Plateforme des ONG Françaises pour la Palestine

Lettre ouverte à Anne Hidalgo : Place de Jérusalem à Paris

25 juin 2019 - Bertrand Heilbronn, président de l’AFPS

Paris, le 21 juin 2019

Madame la Maire de Paris,

Le 12 juin, le Conseil de Paris a décidé de créer une Place de Jérusalem.

Une belle idée pour éclairer la population sur la situation de cette ville martyre, fracturée, divisée ; pour rappeler la nécessité absolue de mettre fin à cette violation du droit international et du droit humanitaire et pour condamner sans ambiguïté le fait accompli et la loi du plus fort.

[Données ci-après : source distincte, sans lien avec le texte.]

(* ===== verification/UpdateVerify.v ===== *)
(** * Automatic image updates: verification (VerifyUpdate,
    src/internal/compose/update_verify.go)

    After services were recreated the stack is inspected every second, until
    everything that was updated runs its new image and is healthy, or has run
    undisturbed for thirty seconds if it has no health check. *)
From S2P Require Import Prelude GoStrings Environment TimeText Compose Lifecycle Updates.

Module UpdateVerify.
Import Database.Data.
Import Environment Compose Updates.

Record UpdateResult := mkUpdateResult { UServices : list ServiceUpdateResult; RecoveryRequired : bool }.

(** ** One inspection *)
Definition selection (changes : list ImageChange) : gmap string ImageChange :=
  foldl (λ m c, <[Database.Data.Service c := c]> m) ∅ changes.
Definition initialResults (changes : list ImageChange) : list ServiceUpdateResult :=
  (λ c, mkServiceUpdateResult (Database.Data.Service c) (BeforeImageID c) (AfterImageID c) "" "unverified") <$> changes.
(** The containers that must not change. *)
Definition untouched (selected : gmap string ImageChange) (s : UpdateSnapshot) : gset string :=
  list_to_set (UID <$> filter (λ c, selected !! UService c = None) (SContainers s)).
Definition noteActual (rows : list UpdateContainer) (r : ServiceUpdateResult) : ServiceUpdateResult :=
  foldl (λ r c, if (UService c =? RService r)%string
    then mkServiceUpdateResult (RService r) (RBeforeImageID r) (RTargetImageID r) (UImageID c) (ROutcome r) else r) r rows.
Definition setVerified (r : ServiceUpdateResult) : ServiceUpdateResult :=
  mkServiceUpdateResult (RService r) (RBeforeImageID r) (RTargetImageID r) (ActualImageID r) "verified".
Record Round := mkRound { healthPending : bool; needsStability : bool; identity : list string; seen : gset string }.
Definition identityOf (c : UpdateContainer) : string :=
  UID c +:+ ":" +:+ pretty (URestartCount c) +:+ ":" +:+ TimeText.encodeTime (UStartedAt c).
Fixpoint judge (selected : gmap string ImageChange) (unchanged : gset string) (r : Round) (rows : list UpdateContainer) : option Round :=
  match rows with
  | [] => Some r
  | c :: rest =>
    match selected !! UService c with
    | None =>
      if bool_decide (UID c ∈ unchanged)
      then judge selected unchanged (mkRound (healthPending r) (needsStability r) (identity r) ({[UID c]} ∪ seen r)) rest
      else None
    | Some change =>
      if negb (UImageID c =? AfterImageID change)%string then None
      else
        let quiet := (UHealth c =? "")%string in
        judge selected unchanged
          (mkRound (healthPending r || (UHealth c =? "starting")%string) (needsStability r || quiet)
             (if quiet then identity r ++ [identityOf c] else identity r) (seen r)) rest
    end
  end.
Definition emptyRound : Round := mkRound false false [] ∅.
Definition judged (selected : gmap string ImageChange) (unchanged : gset string) (rows : list UpdateContainer) : option Round :=
  r ← judge selected unchanged emptyRound rows;
  if bool_decide (size (seen r) = size unchanged) then Some r else None.
Definition fingerprint (r : Round) : string := String.concat "|" (SortStrings (identity r)).

(** ** VerifyUpdate

    The loop has fuel; [None] says that it was used up ([rounds] is enough, see
    [UpdateVerifyLaws]). *)
Section verify.
Context `{ComposeApi} `{W : World} `{I : Images} `{D : !UpdateDocker} `{Dg : !Digests Project} `{Wt : Waiting} {S : Type}.
Context (updates : bool).
Notation IO := (M S).
Definition expired (ctx : nat → option error) (deadline : time) : IO bool := λ s n,
  match ctx n with
  | Some _ => (Ok true, (s, Datatypes.S n))
  | None => (Ok (negb (Before (clock (Datatypes.S n)) deadline)), (s, Datatypes.S (Datatypes.S n)))
  end.
Definition Wait (ctx : nat → option error) : IO bool := λ s n, (Ok (fired n), (s, Datatypes.S n)).
Definition failed (services : list ServiceUpdateResult) : UpdateResult * option error :=
  (mkUpdateResult services true, Some Compose_ErrUpdateVerification).
Fixpoint poll (fuel : nat) (ctx : nat → option error) (deadline : time) (p : Project) (selected : gmap string ImageChange)
    (unchanged : gset string) (services : list ServiceUpdateResult) (print : string) (stableSince : time)
    : IO (option (UpdateResult * option error)) :=
  match fuel with
  | O => mret None
  | Datatypes.S fuel' =>
    over ← expired ctx deadline;
    if over : bool then mret (Some (failed services))
    else
      '(s, err) ← inspectUpdateProject updates p ∅ true;
      let services := noteActual (SContainers s) <$> services in
      match err, judged selected unchanged (SContainers s) with
      | None, Some r =>
        stable ← (if (fingerprint r =? print)%string then mret stableSince else now);
        quiet ← (if healthPending r then mret false
                 else if negb (needsStability r) then mret true
                 else t ← now; mret (30 * Second <=? Sub t stable)%Z);
        if quiet : bool then mret (Some (mkUpdateResult (setVerified <$> services) false, None))
        else
          ok ← Wait ctx;
          if ok : bool then poll fuel' ctx deadline p selected unchanged services (fingerprint r) stable
          else mret (Some (failed services))
      | _, _ => mret (Some (failed services))
      end
  end.
Definition rounds : nat := 302.
Definition VerifyUpdate (prepared : PreparedUpdate) : IO (option (UpdateResult * option error)) :=
  let services := initialResults (Changes prepared) in
  let selected := selection (Changes prepared) in
  match SProject (Snapshot prepared) with
  | None => mret (Some (failed services))
  | Some p =>
    if bool_decide (selected = ∅) then mret (Some (failed services))
    else
      t0 ← now;
      t1 ← now;
      t2 ← now;
      poll rounds (Lifecycle.withTimeout parent (Add t0 (5 * Minute)%Z)) (Add t1 (5 * Minute)%Z) p selected
        (untouched selected (Snapshot prepared)) services "" t2
  end.
End verify.
End UpdateVerify.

Vous auriez pu rappeler à cette occasion que nul ne peut conquérir un territoire par la force et que « la création par Israël de colonies de peuplement dans le Territoire palestinien occupé depuis 1967, y compris Jérusalem-Est, […] constitue une violation flagrante du droit international […] » (résolution 2334 de l’ONU).

Il semble cependant que la décision que vous avez prise ne soit pas animée par ce souci de respect du droit, du respect de l’autre, de l’amitié et de la solidarité entre les peuples.

Si l’on en croit votre échange de lettres avec le président du Consistoire, Jérusalem n’aurait d’importance que pour le judaïsme. Ce choix, vous l’avez fait en acceptant la demande du Consistoire que cette place soit située « aux abords du lieu hautement symbolique du Centre Européen du Judaïsme ». Oubliées les deux autres religions monothéistes qui la considèrent comme une ville sainte. D’où vient cette primauté d’une religion sur les autres exprimée par la Maire de la capitale de la France, État laïc ?

Alors qu’aucune rue de Jérusalem n’existait plus à Paris depuis 1883, le choix de créer une place de Jérusalem n’était pas neutre et ne pouvait pas faire abstraction de la réalité politique de l’annexion illégale de Jérusalem, notamment Jérusalem-Est, par Israël. À aucun moment vous ne vous référez à l’occupation, l’annexion et la colonisation par Israël de la partie palestinienne de la ville depuis plus de 50 ans. Et vous semblez ignorer les résolutions 476 et 478 du Conseil de Sécurité de l’ONU, qui l’ont rejetée avec la plus grande fermeté.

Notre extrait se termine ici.